CARDIOLOGUE, PRÉSIDENT DU HAUT CONSEIL DU DÉVELOPPEMENT PROFESSIONNEL CONTINU

→ 2004 : président du Syndicat national des spécialistes des maladies du cœur et des vaisseaux

→ 2008 : cofondateur du Conseil national professionnel de cardiologie

→ 2011-2017 : membre du collège de la Haute Autorité de santé (HAS)

→ 2016 : président du Haut Conseil du développement professionnel continu (DPC)

→ 2018 : participe à la mission Recertification présidée par le Pr Serge Uzan

ALAIN-MICHEL CERETTI

PRÉSIDENT DE FRANCE ASSOS SANTÉ, FÉDÉRATION DE 72 ASSOCIATIONS D’USAGERS

→ 1997 : crée le Lien, l’association de défense des patients et des usagers de la santé

→ 2004 : entre au conseil d’administration de l’Office national d’indemnisation des accidents médicaux (Oniam)

→ 2006 : met en place une mission d’information sur la sécurité des soins au sein de la HAS

→ 2017 : prend la présidence de France assos santé

POINTS CLÉS

→ Le 19 mars dernier, les députés ont adopté à une large majorité l’article 3 de la loi de transformation du système de santé, qui autorise le gouvernement à instaurer par ordonnance l’obligation, pour les professionnels de santé, de faire recertifier périodiquement leurs compétences.

→ L’élargissement aux infirmières et à cinq autres professions de ce dispositif, préconisé pour les médecins dans un rapport remis en novembre 2018 par le Pr Serge Uzan, était une revendication des organisations professionnelles. Le rapport envisage une procédure à renouveler tous les six ans, qui « repose sur quinze à trente jours par an de formation (sous toutes ses formes) et moins de trois heures de collecte de données par an ».

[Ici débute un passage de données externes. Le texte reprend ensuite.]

(* ===== verification/CompetitionRuns.v ===== *)
(** * Runs of the competition store

    The commands of the competition store and deliveries of its outbox to the
    statistics consumer, in any order and any number of times; what no run can
    break, and what a run without faults achieves. *)
From S2P Require Import Prelude GoStrings GoTime Events Payloads Dispatcher OutboxPG Competition Float64 SQL Keeping Identity IdentityDB CompetitionDB Slugs CompetitionStore CompetitionOps.

#[local] Abbreviation go := (SQL.go CompDB).

Section runs.
Context {E : environment} `{!environment_ok E}.
Context (unicode_lower : string -> string) (referenced : string -> string -> bool).
Context (unmarshal_bytes : string -> result MatchResultVerifiedPayload).
Implicit Types (d : CompDB) (pool : bool).

(** ** The statistics consumer *)
#[local] Abbreviation Handle := (StatsProjectionConsumer_Handle unmarshal_bytes).

Lemma Handle_payload pool envelope p s :
  unmarshal_MatchResultVerified unmarshal_bytes (Payload envelope) = Ok p -> MRV_MatchID p <> ""%string -> MRV_CompetitionEventID p <> ""%string ->
  Handle true envelope s = co_tx true "begin stats projection: %w" (apply_announced p) s.
Proof.
  intros Hp Hm He. unfold StatsProjectionConsumer_Handle. cbn [negb]. unfold mbind at 1, go_bind at 1, lift. rewrite Hp. cbn.
  by rewrite !bool_decide_false.
Qed.

(** An event of a verified result, as the consumer reads it. *)
Lemma announced_payload d i r :
  comp_ok d -> co_outbox d !! i = Some r -> Env_Type (envelope r) = MatchResultVerified ->
  exists p k v row, unmarshal_MatchResultVerified unmarshal_bytes (Payload (envelope r)) = Ok p /\ announces p d k v row
    /\ MRV_MatchID p <> ""%string /\ MRV_CompetitionEventID p <> ""%string.
Proof.
  intros Hok Hi Ht. destruct (ok_outbox _ Hok _ _ Hi Ht) as (p & k & v & row & Hp & _ & Ha).
  exists p, k, v, row. rewrite Hp, unmarshal_marshal_MatchResultVerified. split_and!; [done..|apply Ha|].
  rewrite (an_event _ _ _ _ _ Ha). by apply (ok_matches _ Hok _ _ (an_row _ _ _ _ _ Ha)).
Qed.

Lemma Handle_steps pool i r s s' res :
  comp_ok (db s) -> co_outbox (db s) !! i = Some r -> Env_Type (envelope r) = MatchResultVerified ->
  Handle pool (envelope r) s = (s', res) -> comp_steps (db s) (db s').
Proof.
  intros Hok Hi Ht. destruct (announced_payload _ _ _ Hok Hi Ht) as (p & k & v & row & Hp & Ha & Hm & He).
  destruct pool; [|by intros [= <- _]]. rewrite (Handle_payload true _ p) by done.
  intros [->|(s0 & s1 & wrap & a & E0 & Hb & -> & _)]%transaction_run; [done|]. rewrite <- E0 in *.
  by eapply apply_announced_run.
Qed.

(** ** Commands *)
Inductive comp_command :=
  | KCreateEvent (req : CreateEventRequest)
  | KCreateTeam (event name by_ : string)
  | KCreatePlayer (name user : string)
  | KCreateMatch (req : CreateMatchRequest)
  | KRecordResult (req : RecordResultRequest)
  | KSetMember (req : SetTeamMemberRequest)
  | KRemoveMember (event team player actor reason : string)
  | KLink (actor player user : string)
  | KUnlink (actor player user : string)
  | KDeleteMatch (match_ actor reason : string)
  | KDeleteTeam (event team actor reason : string)
  | KDeleteEvent (event actor reason : string)
  (** The dispatcher hands the consumer the event of an outbox row. *)
  | KDeliver (row : string)
  (** The identity store changes its tables. *)
  | KPeople (people : IdDB).

Definition comp_perform pool (c : comp_command) (s : session CompDB) : session CompDB :=
  match c with
  | KCreateEvent req => (CreateEvent unicode_lower pool req s).1
  | KCreateTeam e name by_ => (CreateTeam unicode_lower pool e name by_ s).1
  | KCreatePlayer name user => (CreatePlayer unicode_lower pool name user s).1
  | KCreateMatch req => (CreateMatch pool req s).1
  | KRecordResult req => (RecordAdminResult pool req s).1
  | KSetMember req => (SetTeamMember pool req s).1
  | KRemoveMember e t p a reason => (RemoveTeamMember pool e t p a reason s).1
  | KLink a p u => (LinkPlayerToUser pool a p u s).1
  | KUnlink a p u => (UnlinkPlayer pool a p u s).1
  | KDeleteMatch m a reason => (DeleteMatch referenced pool m a reason s).1
  | KDeleteTeam e t a reason => (DeleteTeam referenced pool e t a reason s).1
  | KDeleteEvent e a reason => (DeleteEvent referenced pool e a reason s).1
  | KDeliver i =>
      match co_outbox (db s) !! i with
      | Some r => if StatsProjectionConsumer_Handles (Env_Type (envelope r)) then (Handle pool (envelope r) s).1 else s
      | None => s
      end
  | KPeople x => SQL.mkSession (with_people x (db s)) (tick s)
  end.
Definition run_competition pool (cs : list comp_command) (s : session CompDB) : session CompDB :=
  foldl (fun s c => comp_perform pool c s) s cs.

Lemma comp_perform_steps pool c s : comp_ok (db s) -> comp_steps (db s) (db (comp_perform pool c s)).
Proof.
  intros Hok. assert (Hk : forall A (m : go A), Keeping.keeps comp_moves m -> comp_steps (db s) (db (m s).1)).
  { intros A m Hm. by apply (keeps_fst comp_moves). }
  destruct c; cbn;
    try (apply Hk; auto using keeps_CreateEvent, keeps_CreateTeam, keeps_CreatePlayer, keeps_CreateMatch, keeps_RecordAdminResult,
      keeps_SetTeamMember, keeps_RemoveTeamMember, keeps_LinkPlayerToUser, keeps_UnlinkPlayer, keeps_DeleteMatch, keeps_DeleteTeam,
      keeps_DeleteEvent).
  - destruct (co_outbox (db s) !! row) as [r|] eqn:Er; [|done]. unfold StatsProjectionConsumer_Handles. case_bool_decide; [|done].
    destruct (Handle pool (envelope r) s) as [s' res] eqn:Eh. by eapply Handle_steps.
  - apply rtc_once, step_people.
Qed.

Lemma run_competition_steps pool cs s : comp_ok (db s) -> comp_steps (db s) (db (run_competition pool cs s)).
Proof.
  revert s. induction cs as [|c cs IH]; intros s Hok; [done|]. cbn. pose proof (comp_perform_steps pool c s Hok) as Hs.
  etrans; [exact Hs|]. by apply IH; eapply comp_steps_ok.
Qed.
Lemma run_competition_ok pool cs s : comp_ok (db s) -> comp_ok (db (run_competition pool cs s)).
Proof. intros Hok. by eapply comp_steps_ok; [apply run_competition_steps|]. Qed.
Lemma run_competition_history pool cs s : comp_ok (db s) -> comp_history (db s) (db (run_competition pool cs s)).
Proof. intros Hok. apply comp_steps_history; [by apply run_competition_steps|done]. Qed.

(** The tables before the first event, with whoever is a member. *)
Definition no_competition (people : IdDB) : CompDB := mkCompDB ∅ ∅ ∅ ∅ ∅ ∅ ∅ ∅ ∅ ∅ [] ∅ people.
Definition start (people : IdDB) : session CompDB := SQL.mkSession (no_competition people) 0.
Lemma no_competition_ok people : comp_ok (no_competition people).
Proof. split; [by split|..]; cbn; try set_solver; intros *; rewrite ?lookup_empty; try done. Qed.
#[local] Hint Resolve no_competition_ok : core.
Lemma run_start_ok pool cs people : comp_ok (db (run_competition pool cs (start people))).
Proof. by apply run_competition_ok, no_competition_ok. Qed.

(** ** Theorems *)

(** C18. Whoever plays is on the team.  However the store is run, with whichever
    statements failing, every participant of every match is a player on one
    side of that match only, the side's team and the match are of the same
    event, and the player is on that team's roster there: rosters can be
    changed only around the matches played. *)
Theorem participants_stay_on_roster pool cs people m p x :
  let d := db (run_competition pool cs (start people)) in
  co_participants d !! (m, p) = Some x ->
  is_Some (co_players d !! p)
  /\ exists s row r, co_sides d !! pa_side x = Some s /\ si_match s = m /\ co_matches d !! m = Some row /\ ma_event row = si_event s
       /\ te_event <$> co_teams d !! si_team s = Some (si_event s)
       /\ co_roster d !! (si_event s, p) = Some r /\ ro_team r = si_team s.
Proof.
  cbv zeta. pose proof (run_start_ok pool cs people) as Hok. intros Hx. destruct (ok_participants _ Hok _ _ _ Hx) as (Hp & s & Hs & Hm & Hr).
  split; [done|]. destruct (ok_sides _ Hok _ _ Hs) as (Hev & Hte & _). rewrite Hm in Hev.
  apply fmap_Some in Hev as (row & Hrow & Hev). apply fmap_Some in Hr as (r & Hr & Ht). by exists s, row, r.
Qed.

→ L’ordonnance sur la recertification des IDE devra être publiée d’ici à deux ans, après concertation avec les représentants de la profession. Elle déterminera les conditions de la mise en œuvre du dispositif et de son contrôle, les conséquences en cas de méconnaissance ou d’échec de cette procédure et les éventuelles voies de recours.